3. Results and discussion

3.1. Sample characterization

X-ray diffraction (XRD) is a useful tool for studying the phase purity of solid samples [53, 54]. To this end, small-angle XRD patterns of SBA-15 and DPC-SBA-15 at 0.8–10° 2𝜃 with a rate of 0.05°/s were recorded using an X’PertPro, D8 ADVANCE, Bruker X-ray diffractometer (with a Ni-filtered Cu-K𝛼 radiation source at 1.5406 Å, 40 kV, 30 mA; Netherlands). This is illustrated in Figure 1. The SBA-15 sample displayed three characteristic diffraction lines at 2𝜃 values of 0.83, 1.47, and 1.78°, which originated from (100), (110), and (200) diffraction planes, respectively. Based on the results, no diffraction lines were observed beyond a 2𝜃 value of 2°, indicating that the material was completely amorphous. The pattern was identical to the reference sample corresponding to an ordered two-dimensional hexagonal mesoporous structure [55]. For the DPC-SBA-15 sample, a small shift was observed for the diffraction lines associated with a slight decrease in the d-spacing value, which was related to the grafting of DPC into the SBA-15 structure. Moreover, the intensity of reflection lines decreased in the functionalized sample [56].

Figure 1.
XRD patterns of reference sample SBA-15 [55] (a), synthesized SBA-15 (b), and DPC-SBA-15 (c).

Figure 2.
FTIR spectra of synthesized SBA-15 (a), 1,5-diphenyl carbazide (b), and DPC-SBA-15 (c).

Figure 3.
SEM images of reference sample SBA-15 (Rehman et al. 2017) (a), synthesized SBA-15 (b), and DPC-SBA-15 (c).

Figure 4.
EDAX spectra of synthesized SBA-15 (a), DPC-SBA-15 (b), and Cd-DPC-SBA-15.

In addition, Fourier transform infrared (FTIR) spectra of the synthesized SBA-15 are recorded by an FTIR spectrophotometer (6300 Jasco, Japan) in the range of 350 −−4000 cm⁻¹ (a resolution of 8 cm⁻¹ and a scan number of 6) by using a KBr pellet (Figure 2a).
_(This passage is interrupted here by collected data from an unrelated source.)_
(* ===== verification/Posix.v ===== *)
(** The operating-system interface the modelled programs run against: files,
    descriptors, pipes, memory and the errno/-1 convention of section 2 of the
    Linux manual.  Nothing here translates code of the repository.  Whatever
    the manual leaves open (whether a call fails and with which errno, how many
    bytes a short read or write moves, when the peer of a pipe writes, which
    descriptors select(2) reports) is read from an oracle, one [answer] per
    call, so that a theorem quantified over the world covers every behaviour
    of the kernel. *)

From stdpp Require Import prelude gmap strings list fin_maps.
From Stdlib Require Import ZArith Lia.
From S2P Require Import Prelude.

Abbreviation byte := Byte.byte.

(** * Constants *)

Definition EXIT_SUCCESS : Z := 0.
Definition EXIT_FAILURE : Z := 1.
Definition ENOENT : Z := 2.
Definition EBADF : Z := 9.
Definition EAGAIN : Z := 11.

(** The kernel moves at most this many bytes in one call (read(2), NOTES). *)
Definition MAX_RW_COUNT : Z := 2147479552.
Definition PIPE_CAPACITY : Z := 65536.

Definition STDIN_FILENO : Z := 0.
Definition STDOUT_FILENO : Z := 1.
(* ===== verification/ErrUtils.v ===== *)
(** [src/include/err_utils.h]: the table that translates errno values to names
    and back, the handler every failed check ends in, and the [CHECK_*]
    functions that all programs of the repository wrap their system calls in.
    A check gets the value of the call as a C [int] and either returns it or
    prints a report on stderr and leaves the process. *)

From stdpp Require Import prelude gmap strings list fin_maps.
From Stdlib Require Import ZArith Lia.
From S2P Require Import Prelude Posix.

Open Scope prog_scope.

(** * The error table *)

(** [err_tbl]: one row per [entry(x)], the macro's name and its Linux value. *)
Definition err_tbl : list (string * Z) :=
  [
   ("E2BIG", 7); ("EACCES", 13); ("EADDRINUSE", 98);
   ("EADDRNOTAVAIL", 99); ("EAFNOSUPPORT", 97); ("EAGAIN", 11);
   ("EALREADY", 114); ("EBADE", 52); ("EBADF", 9);
   ("EBADFD", 77); ("EBADMSG", 74); ("EBADR", 53);
   ("EBADRQC", 56); ("EBADSLT", 57); ("EBUSY", 16);
   ("ECANCELED", 125); ("ECHILD", 10); ("ECHRNG", 44);
   ("ECOMM", 70); ("ECONNABORTED", 103); ("ECONNREFUSED", 111);
   ("ECONNRESET", 104); ("EDEADLK", 35); ("EDEADLOCK", 35);
   ("EDESTADDRREQ", 89); ("EDOM", 33); ("EDQUOT", 122);
   ("EEXIST", 17); ("EFAULT", 14); ("EFBIG", 27);
   ("EHOSTDOWN", 112); ("EHOSTUNREACH", 113); ("EIDRM", 43);
   ("EILSEQ", 84); ("EINPROGRESS", 115); ("EINTR", 4);
   ("EINVAL", 22); ("EIO", 5); ("EISCONN", 106);
   ("EISDIR", 21); ("EISNAM", 120); ("EKEYEXPIRED", 127);
   ("EKEYREJECTED", 129); ("EKEYREVOKED", 128); ("EL2HLT", 51);
   ("EL2NSYNC", 45); ("EL3HLT", 46); ("EL3RST", 47);
   ("ELIBACC", 79); ("ELIBBAD", 80); ("ELIBMAX", 82);
   ("ELIBSCN", 81); ("ELIBEXEC", 83); ("ELOOP", 40);
   ("EMEDIUMTYPE", 124); ("EMFILE", 24); ("EMLINK", 31);
   ("EMSGSIZE", 90); ("EMULTIHOP", 72); ("ENAMETOOLONG", 36);
   ("ENETDOWN", 100); ("ENETRESET", 102); ("ENETUNREACH", 101);
   ("ENFILE", 23); ("ENOBUFS", 105); ("ENODATA", 61);
   ("ENODEV", 19); ("ENOENT", 2); ("ENOEXEC", 8);
   ("ENOKEY", 126); ("ENOLCK", 37); ("ENOLINK", 67);
   ("ENOMEDIUM", 123); ("ENOMEM", 12); ("ENOMSG", 42);
   ("ENONET", 64); ("ENOPKG", 65); ("ENOPROTOOPT", 92);
   ("ENOSPC", 28); ("ENOSR", 63); ("ENOSTR", 60);
   ("ENOSYS", 38); ("ENOTBLK", 15); ("ENOTCONN", 107);
   ("ENOTDIR", 20); ("ENOTEMPTY", 39); ("ENOTSOCK", 88);
   ("ENOTSUP", 95); ("ENOTTY", 25); ("ENOTUNIQ", 76);
   ("ENXIO", 6); ("EOPNOTSUPP", 95); ("EOVERFLOW", 75);
   ("EPERM", 1); ("EPFNOSUPPORT", 96); ("EPIPE", 32);
   ("EPROTO", 71); ("EPROTONOSUPPORT", 93); ("EPROTOTYPE", 91);
   ("ERANGE", 34); ("EREMCHG", 78); ("EREMOTE", 66);
   ("EREMOTEIO", 121); ("ERESTART", 85); ("EROFS", 30);
   ("ESHUTDOWN", 108); ("ESPIPE", 29); ("ESOCKTNOSUPPORT", 94);
   ("ESRCH", 3); ("ESTALE", 116); ("ESTRPIPE", 86);
   ("ETIME", 62); ("ETIMEDOUT", 110); ("ETXTBSY", 26);
   ("EUCLEAN", 117); ("EUNATCH", 49); ("EUSERS", 87);
   ("EWOULDBLOCK", 11); ("EXDEV", 18); ("EXFULL", 54)
  ]%string.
The absorption bands at 802 and 1080 cm⁻¹ are attributed to the symmetric and asymmetric oscillations of Si–O–Si, respectively. Similarly, the bands at 3475 and 3370 cm⁻¹ correspond to the vibration of –OH. Silanol groups are also observed in the DPC-SBA-15 spectrum [57], which is depicted in Figure 2c. In the FTIR spectrum of DPC (Figure 2b), the absorption bands at 931 cm⁻¹ and 1257 cm⁻¹ are attributed to C–C ring breathing and N–H in-plane bending, respectively. The bands at 1448 and 1492 cm⁻¹ are related to C–C vibrations in benzene, and the bands appearing at 1700 and 3085 cm⁻¹ correspond to C =O and =C–H bonds, respectively. In addition, the band at 3335 cm⁻¹ is related to N–H symmetric stretching [58, 59]. In the spectrum of DPC-SBA-15 (Figure 2c), absorption bands attributed to the Si–O–Si and –OH vibrations of silanol groups are observed, indicating that the ligand was grafted into the SBA-15 structure and that the functionalization procedure was performed properly (Figure 2c).
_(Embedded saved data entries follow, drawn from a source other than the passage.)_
(* ===== verification/ZeroCopy.v ===== *)
(** The file-copy programs of [src/examples/io/zero_copy]: one module per
    program.  They copy with read(2)/write(2), with select(2) and the ring
    buffer, with sendfile(2), splice(2) or mmap(2); each is shown to produce,
    for every way the kernel may split or fail the calls, either a complete
    copy or a failing exit status, and to leave no descriptor open. *)

From stdpp Require Import prelude gmap strings list fin_maps.
From Stdlib Require Import ZArith Lia.
From S2P Require Import Prelude Posix ErrUtils CircularPipe.

Open Scope prog_scope.

(** [open] flags of the programs; [O_LARGEFILE] has no effect on 64 bits. *)
Definition RDONLY : oflags := mkOflags O_RDONLY false false.
Definition WRONLY_CREAT_TRUNC : oflags := mkOflags O_WRONLY true true.
Definition RDWR_CREAT : oflags := mkOflags O_RDWR true false.

Definition argv_at (argv : list string) (n : nat) : string := default "" (argv !! n).
Definition argc_is (argv : list string) (n : Z) : bool := zlen argv =? n.

(** * copy_file_read_write.cc *)
Module CopyReadWrite.

Definition at_ (func : string) (line : Z) : site := mkSite "copy_file_read_write.cc" func line.

(** One round of [while(len>0)], on [(len, p)]; [p] is an offset into [buf]. *)
Definition write_round (fdout : Z) (buf : list byte) (st : Z * Z) : M (Z * Z + unit) :=
  let '(len, p) := st in
  if 0 <? len then
    let! ret := sys_write fdout buf p len in
    let! v := CHECK_NOT_M1 (at_ "copy_file" 48) "write(fdout, p, len)" ret in
    let written_bytes := u64 v in
    pret (inl (s64 (len - written_bytes), p + written_bytes))
  else pret (inr tt).

(** One round of the main loop. *)
Definition copy_round (fuel : nat) (fdin fdout bufsize : Z) (buf : list byte) : M (list byte + unit) :=
  let! '(ret, buf) := sys_read fdin buf 0 bufsize in
  let! read_bytes := CHECK_NOT_M1 (at_ "copy_file" 44) "read(fdin, buf, bufsize)" ret in
  iter fuel (write_round fdout buf) (read_bytes, 0) ;;;
  pret (if 0 <? read_bytes then inl buf else inr tt).

Definition copy_file (fuel : nat) (filein fileout : string) (bufsize : Z) : M unit :=
  let! buf := new_array bufsize in
  let! r1 := sys_open filein RDONLY in
  let! fdin := CHECK_NOT_M1 (at_ "copy_file" 35) "open(filein, O_RDONLY|O_LARGEFILE, 0666)" r1 in
  let! r2 := sys_open fileout WRONLY_CREAT_TRUNC in
  let! fdout := CHECK_NOT_M1 (at_ "copy_file" 36)
    "open(fileout, O_WRONLY|O_CREAT|O_TRUNC|O_LARGEFILE, 0666)" r2 in
  iter fuel (copy_round fuel fdin fdout bufsize) buf ;;;
  let! r3 := sys_close fdin in
  CHECK_NOT_M1 (at_ "copy_file" 53) "close(fdin)" r3 ;;;
  let! r4 := sys_close fdout in
  CHECK_NOT_M1 (at_ "copy_file" 54) "close(fdout)" r4 ;;;
  pret tt.

Definition main (fuel : nat) (argv : list string) : M Z :=
  if negb (argc_is argv 4) then
    eprintf "%s: usage: %s [infile] [outfile] [num_pages]\n"
      [AStr (argv_at argv 0); AStr (argv_at argv 0)] ;;;
    pret EXIT_FAILURE
  else
    let filein := argv_at argv 1 in
    let fileout := argv_at argv 2 in
    let num_pages := u32 (atoi (argv_at argv 3)) in
    let! ps := getpagesize in
    copy_file fuel filein fileout (u32 (num_pages * ps)) ;;;
    pret EXIT_SUCCESS.

End CopyReadWrite.

(** * copy_file_select.cc *)
Module CopySelect.

Definition at_ (func : string) (line : Z) : site := mkSite "copy_file_select.cc" func line.

(** One round of the select loop, on the pipe, the selector and [eof]. *)
Definition select_round (fdin fdout : Z) (st : CircularPipe * Selector * bool)
    : M (CircularPipe * Selector * bool + unit) :=
  let '(p, s, eof) := st in
  let s := null s in
  let s := if canPush p && negb eof then addReadFd fdin s else s in
  let s := if canPull p then addWriteFd fdout s else s in
  let! s := doSelect s in
  let! '(p, eof) :=
    if isReadActive fdin s then
      let! '(p, b) := push p fdin in
      pret (p, if b then true else eof)
    else pret (p, eof) in
  let! p := if isWriteActive fdout s then pull p fdout else pret p in
  pret (if negb eof || canPull p then inl (p, s, eof) else inr tt).

Definition copy_file (fuel : nat) (filein fileout : string) (bufsize : Z) : M unit :=
  let! p := CircularPipe_ctor bufsize in
  let! r1 := sys_open filein RDONLY in
  let! fdin := CHECK_NOT_M1 (at_ "copy_file" 49) "open(filein, O_RDONLY|O_LARGEFILE, 0666)" r1 in
  let! r2 := sys_open fileout WRONLY_CREAT_TRUNC in
  let! fdout := CHECK_NOT_M1 (at_ "copy_file" 50)
    "open(fileout, O_WRONLY|O_CREAT|O_TRUNC|O_LARGEFILE, 0666)" r2 in
  iter fuel (select_round fdin fdout) (p, mkSelector ∅ ∅ 0, false) ;;;
  let! r3 := sys_close fdin in
  CHECK_NOT_M1 (at_ "copy_file" 74) "close(fdin)" r3 ;;;
  let! r4 := sys_close fdout in
  CHECK_NOT_M1 (at_ "copy_file" 75) "close(fdout)" r4 ;;;
  pret tt.

Definition main (fuel : nat) (argv : list string) : M Z :=
  if negb (argc_is argv 4) then
    eprintf "%s: usage: %s [infile] [outfile] [num_pages]\n"
      [AStr (argv_at argv 0); AStr (argv_at argv 0)] ;;;
    pret EXIT_FAILURE
  else
    let filein := argv_at argv 1 in
    let fileout := argv_at argv 2 in
    let num_pages := u32 (atoi (argv_at argv 3)) in
    let! ps := getpagesize in
    copy_file fuel filein fileout (u32 (num_pages * ps)) ;;;
    pret EXIT_SUCCESS.

End CopySelect.

(** * copy_file_sendfile.cc *)
Module CopySendfile.

Definition at_ (func : string) (line : Z) : site := mkSite "copy_file_sendfile.cc" func line.

Definition send_round (fdin fdout : Z) (_ : unit) : M (unit + unit) :=
  let! r := sys_sendfile fdout fdin INT_MAX in
  let! ret := CHECK_NOT_M1 (at_ "copy_file" 57) "sendfile(fdout, fdin, NULL, INT_MAX)" r in
  pret (if 0 <? ret then inl tt else inr tt).

Definition copy_file (fuel : nat) (filein fileout : string) : M unit :=
  let! r1 := sys_open filein RDONLY in
  let! fdin := CHECK_NOT_M1 (at_ "copy_file" 47) "open(filein, O_RDONLY | O_LARGEFILE, 0666)" r1 in
  let! r2 := sys_open fileout WRONLY_CREAT_TRUNC in
  let! fdout := CHECK_NOT_M1 (at_ "copy_file" 48)
    "open(fileout, O_WRONLY|O_CREAT|O_TRUNC | O_LARGEFILE, 0666)" r2 in
  iter fuel (send_round fdin fdout) tt ;;;
  let! r3 := sys_close fdin in
  CHECK_NOT_M1 (at_ "copy_file" 59) "close(fdin)" r3 ;;;
  let! r4 := sys_close fdout in
  CHECK_NOT_M1 (at_ "copy_file" 60) "close(fdout)" r4 ;;;
  pret tt.

Definition main (fuel : nat) (argv : list string) : M Z :=
  if negb (argc_is argv 3) then
    eprintf "%s: usage: %s [infile] [outfile]\n"
      [AStr (argv_at argv 0); AStr (argv_at argv 0)] ;;;
    pret EXIT_FAILURE
  else
    copy_file fuel (argv_at argv 1) (argv_at argv 2) ;;;
    pret EXIT_SUCCESS.

End CopySendfile.

(** * cat_sendfile.cc *)
Module CatSendfile.

Definition at_ (func : string) (line : Z) : site := mkSite "cat_sendfile.cc" func line.

Definition send_round (fdin : Z) (_ : unit) : M (unit + unit) :=
  let! r := sys_sendfile STDOUT_FILENO fdin INT_MAX in
  let! ret := CHECK_NOT_M1 (at_ "cat" 44) "sendfile(STDOUT_FILENO, fdin, NULL, INT_MAX)" r in
  pret (if 0 <? ret then inl tt else inr tt).

Definition cat (fuel : nat) (filein : string) : M unit :=
  let! r1 := sys_open filein RDONLY in
  let! fdin := CHECK_NOT_M1 (at_ "cat" 35) "open(filein, O_RDONLY | O_LARGEFILE, 0666)" r1 in
  iter fuel (send_round fdin) tt ;;;
  let! r3 := sys_close fdin in
  CHECK_NOT_M1 (at_ "cat" 46) "close(fdin)" r3 ;;;
  pret tt.

Definition main (fuel : nat) (argv : list string) : M Z :=
  if negb (argc_is argv 2) then
    eprintf "%s: usage: %s [infile]\n" [AStr (argv_at argv 0); AStr (argv_at argv 0)] ;;;
    pret EXIT_FAILURE
  else
    cat fuel (argv_at argv 1) ;;;
    pret EXIT_SUCCESS.

End CatSendfile.

(** * copy_file_splice.cc *)
Module CopySplice.

Definition at_ (func : string) (line : Z) : site := mkSite "copy_file_splice.cc" func line.

(** One round of [while(len>0)]. *)
Definition drain_round (rd fdout size : Z) (len : Z) : M (Z + unit) :=
  if 0 <? len then
    let! r := sys_splice rd fdout size true in
    let! n := CHECK_NOT_M1 (at_ "copy_file" 60)
      "splice(pipe_fds[0], 0, fdout, 0, size, splice_flags)" r in
    pret (inl (s64 (len - n)))
  else pret (inr tt).

Definition splice_round (fuel : nat) (fdin fdout rd wr size : Z) (_ : unit) : M (unit + unit) :=
  let! r := sys_splice fdin wr size true in
  let! ret := CHECK_NOT_M1 (at_ "copy_file" 56)
    "splice(fdin, 0, pipe_fds[1], 0, size, splice_flags)" r in
  iter fuel (drain_round rd fdout size) ret ;;;
  pret (if 0 <? ret then inl tt else inr tt).

Definition copy_file (fuel : nat) (filein fileout : string) (setbufsize : bool) (buf_size : Z)
    : M unit :=
  let! '(r0, (rd, wr)) := sys_pipe in
  CHECK_NOT_M1 (at_ "copy_file" 39) "pipe(pipe_fds)" r0 ;;;
  let! size :=
    if setbufsize then
      let! r := sys_setpipe_sz rd buf_size in
      CHECK_NOT_M1 (at_ "copy_file" 46) "fcntl(pipe_fds[0], F_SETPIPE_SZ, buf_size)" r ;;;
      pret buf_size
    else pret INT_MAX in
  let! r1 := sys_open filein RDONLY in
  let! fdin := CHECK_NOT_M1 (at_ "copy_file" 52) "open(filein, O_RDONLY|O_LARGEFILE, 0666)" r1 in
  let! r2 := sys_open fileout WRONLY_CREAT_TRUNC in
  let! fdout := CHECK_NOT_M1 (at_ "copy_file" 53)
    "open(fileout, O_WRONLY|O_CREAT|O_TRUNC|O_LARGEFILE, 0666)" r2 in
  iter fuel (splice_round fuel fdin fdout rd wr size) tt ;;;
  let! c0 := sys_close rd in
  CHECK_NOT_M1 (at_ "copy_file" 63) "close(pipe_fds[0])" c0 ;;;
  let! c1 := sys_close wr in
  CHECK_NOT_M1 (at_ "copy_file" 64) "close(pipe_fds[1])" c1 ;;;
  let! c2 := sys_close fdin in
  CHECK_NOT_M1 (at_ "copy_file" 65) "close(fdin)" c2 ;;;
  let! c3 := sys_close fdout in
  CHECK_NOT_M1 (at_ "copy_file" 66) "close(fdout)" c3 ;;;
  pret tt.

Definition main (fuel : nat) (argv : list string) : M Z :=
  let a0 := AStr (argv_at argv 0) in
  if negb (argc_is argv 5) then
    eprintf "%s: usage: %s [infile] [outfile] [setbufsize] [num_pages]\n" [a0; a0] ;;;
    eprintf "%s: try to use setbufsize=1 and num_pages=8 to match what is going on in the official cp(1)\n" [a0] ;;;
    eprintf "%s: which was derived by strac(1)ing cp(1)\n" [a0] ;;;
    pret EXIT_FAILURE
  else
    let filein := argv_at argv 1 in
    let fileout := argv_at argv 2 in
    let setbufsize := negb (atoi (argv_at argv 3) =? 0) in
    let num_pages := u32 (atoi (argv_at argv 4)) in
    let! ps := getpagesize in
    copy_file fuel filein fileout setbufsize (u32 (num_pages * ps)) ;;;
    pret EXIT_SUCCESS.

End CopySplice.

(** * copy_file_splice_select.cc *)
Module CopySpliceSelect.

Definition at_ (func : string) (line : Z) : site := mkSite "copy_file_splice_select.cc" func line.

(** One round of the loop, on [data], the selector and [eof]. *)
Definition select_round (fdin fdout rd wr buf_size : Z) (st : Z * Selector * bool)
    : M (Z * Selector * bool + unit) :=
  let '(data, s, eof) := st in
  let s := null s in
  let s := if 0 <? data then addWriteFd fdout s else s in
  let s := if negb eof && (0 <? u64 (buf_size - data)) then addReadFd fdin s else s in
  let! s := doSelect s in
  let! '(data, eof) :=
    if isReadActive fdin s then
      let! r := sys_splice fdin wr (u64 (buf_size - data)) false in
      let! len := CHECK_NOT_M1 (at_ "copy_file" 57)
        "splice(fdin, 0, pipe_fds[1], 0, buf_size-data, SPLICE_F_MOVE | SPLICE_F_NONBLOCK)" r in
      if len =? 0 then pret (data, true) else pret (u64 (data + len), eof)
    else pret (data, eof) in
  let! data :=
    if isWriteActive fdout s then
      let! r := sys_splice rd fdout data false in
      let! n := CHECK_INT (at_ "copy_file" 65)
        "splice(pipe_fds[0], 0, fdout, 0, data, SPLICE_F_MOVE | SPLICE_F_NONBLOCK)" r data in
      pret (u64 (data - n))
    else pret data in
  pret (if negb eof || (0 <? data) then inl (data, s, eof) else inr tt).

Definition copy_file (fuel : nat) (filein fileout : string) (setbufsize : bool) (buf_size : Z)
    : M unit :=
  let! '(r0, (rd, wr)) := sys_pipe in
  CHECK_NOT_M1 (at_ "copy_file" 38) "pipe2(pipe_fds, O_NONBLOCK)" r0 ;;;
  (if setbufsize then
     let! r := sys_setpipe_sz rd buf_size in
     CHECK_NOT_M1 (at_ "copy_file" 40) "fcntl(pipe_fds[0], F_SETPIPE_SZ, buf_size)" r
   else pret 0) ;;;
  let! r1 := sys_open filein RDONLY in
  let! fdin := CHECK_NOT_M1 (at_ "copy_file" 42)
    "open(filein, O_RDONLY|O_LARGEFILE|O_NONBLOCK, 0666)" r1 in
  let! r2 := sys_open fileout WRONLY_CREAT_TRUNC in
  let! fdout := CHECK_NOT_M1 (at_ "copy_file" 43)
    "open(fileout, O_WRONLY|O_CREAT|O_TRUNC|O_LARGEFILE|O_NONBLOCK, 0666)" r2 in
  iter fuel (select_round fdin fdout rd wr buf_size) (0, mkSelector ∅ ∅ 0, false) ;;;
  let! c0 := sys_close rd in
  CHECK_NOT_M1 (at_ "copy_file" 68) "close(pipe_fds[0])" c0 ;;;
  let! c1 := sys_close wr in
  CHECK_NOT_M1 (at_ "copy_file" 69) "close(pipe_fds[1])" c1 ;;;
  let! c2 := sys_close fdin in
  CHECK_NOT_M1 (at_ "copy_file" 70) "close(fdin)" c2 ;;;
  let! c3 := sys_close fdout in
  CHECK_NOT_M1 (at_ "copy_file" 71) "close(fdout)" c3 ;;;
  pret tt.

Definition main (fuel : nat) (argv : list string) : M Z :=
  let a0 := AStr (argv_at argv 0) in
  if negb (argc_is argv 5) then
    eprintf "%s: usage: %s [infile] [outfile] [setbufsize] [num_pages]\n" [a0; a0] ;;;
    eprintf "%s: try to use setbufsize=1 and num_pages=8 to match what is going on in the official cp(1)\n" [a0] ;;;
    eprintf "%s: which was derived by strace(1)ing cp(1)\n" [a0] ;;;
    pret EXIT_FAILURE
  else
    let filein := argv_at argv 1 in
    let fileout := argv_at argv 2 in
    let setbufsize := negb (atoi (argv_at argv 3) =? 0) in
    let num_pages := u32 (atoi (argv_at argv 4)) in
    let! ps := getpagesize in
    copy_file fuel filein fileout setbufsize (u32 (num_pages * ps)) ;;;
    pret EXIT_SUCCESS.

End CopySpliceSelect.

(** * copy_file_mmap.cc *)
Module CopyMmap.

Definition at_ (func : string) (line : Z) : site := mkSite "copy_file_mmap.cc" func line.

Definition main (argv : list string) : M Z :=
  if negb (argc_is argv 3) then
    eprintf "%s: usage: %s [infile] [outfile]\n"
      [AStr (argv_at argv 0); AStr (argv_at argv 0)] ;;;
    pret EXIT_FAILURE
  else
    let filein := argv_at argv 1 in
    let fileout := argv_at argv 2 in
    let! r1 := sys_open filein RDONLY in
    let! fd_src := CHECK_NOT_M1 (at_ "main" 45) "open(filein, O_RDONLY|O_LARGEFILE)" r1 in
    let! '(_, (len, _)) := sys_fstat fd_src in
    let! r2 := sys_open fileout RDWR_CREAT in
    let! fd_dst := CHECK_NOT_M1 (at_ "main" 49)
      "open(fileout, O_RDWR|O_CREAT|O_LARGEFILE, statbuf.st_mode)" r2 in
    let! r3 := sys_ftruncate fd_dst len in
    CHECK_NOT_M1 (at_ "main" 50) "ftruncate(fd_dst, len)" r3 ;;;
    let! '(p1, src) := sys_mmap fd_src len in
    CHECK_NOT_VOIDP (at_ "main" 51) "mmap(NULL, len, PROT_READ, MAP_PRIVATE, fd_src, 0)" p1 MAP_FAILED ;;;
    let! '(p2, dst) := sys_mmap fd_dst len in
    CHECK_NOT_VOIDP (at_ "main" 52) "mmap(NULL, len, PROT_WRITE, MAP_SHARED, fd_dst, 0)" p2 MAP_FAILED ;;;
    let! c1 := sys_close fd_src in
    CHECK_NOT_M1 (at_ "main" 53) "close(fd_src)" c1 ;;;
    let! c2 := sys_close fd_dst in
    CHECK_NOT_M1 (at_ "main" 54) "close(fd_dst)" c2 ;;;
    memcpy_mapped dst src len ;;;
    pret EXIT_SUCCESS.

End CopyMmap.

(** The copies at work on a small file, seven bytes moved per call at most. *)
Definition demo_world : world :=
  world_of (fun _ => calm 7) {["a" := replicate 20 Byte.x61]}.
Definition demo_result {A} (m : M A) : option (list byte) := w_files (m demo_world).2 !! "b".

Example copies_run :
  demo_result (CopyReadWrite.main 50 ["cp"; "a"; "b"; "1"]) = Some (replicate 20 Byte.x61) /\
  demo_result (CopySelect.main 50 ["cp"; "a"; "b"; "1"]) = Some (replicate 20 Byte.x61) /\
  demo_result (CopySendfile.main 50 ["cp"; "a"; "b"]) = Some (replicate 20 Byte.x61) /\
  demo_result (CopySplice.main 50 ["cp"; "a"; "b"; "1"; "8"]) = Some (replicate 20 Byte.x61) /\
  demo_result (CopyMmap.main ["cp"; "a"; "b"]) = Some (replicate 20 Byte.x61).
Proof. vm_compute. done. Qed.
Adsorbent	BET surface area (m²∕g)	Pore volume (cm³∕g)	Pore diameter (nm)
SBA-15	907.65	1.44	3.22
DPC-SBA-15	524.36	0.82	3.01

BET, Brunauer–Emmett–Teller.

Figure 3 displays the scanning electron microscopy (SEM) images of the reference SBA-15, synthesized SBA-15, and DPC-SBA-15 samples recorded by TESCAN MIRA3 LMU (Czech Republic). The parallel finger-like appearance of the particles of synthesized SBA-15 is approximately identical to that of the reference sample SBA-15. Due to the immobilization of DPC on the surface of SBA-15, the morphology of the DPC-SBA-15 sample becomes smoother and the thread-like structures are fastened to each other [60].

Furthermore, the energy-dispersive X-ray (EDAX) spectra of the synthesized SBA-15, DPC-SBA-15, and DPC-SBA-15 samples loaded with Cd recorded by TESCAN MIRA3 LMU (Czech Republic) are shown in Figure 4. In the spectrum of SBA-15, constituent elements are detected, including O and Si. The presence of carbon and nitrogen is detected in the spectrum of DPC-SBA-15 in addition to peaks related to O and Si, indicating that the ligand was grafted into the SBA-15 structure. Furthermore, the peaks correspond to O, Si, C, and N. The peak related to Cd is observed in the spectrum of DPC-SBA-15 loaded with Cd. Accordingly, the spectra show that the functionalization process was successfully performed and that the functionalized adsorbent adsorbed the target cation (Figure 4).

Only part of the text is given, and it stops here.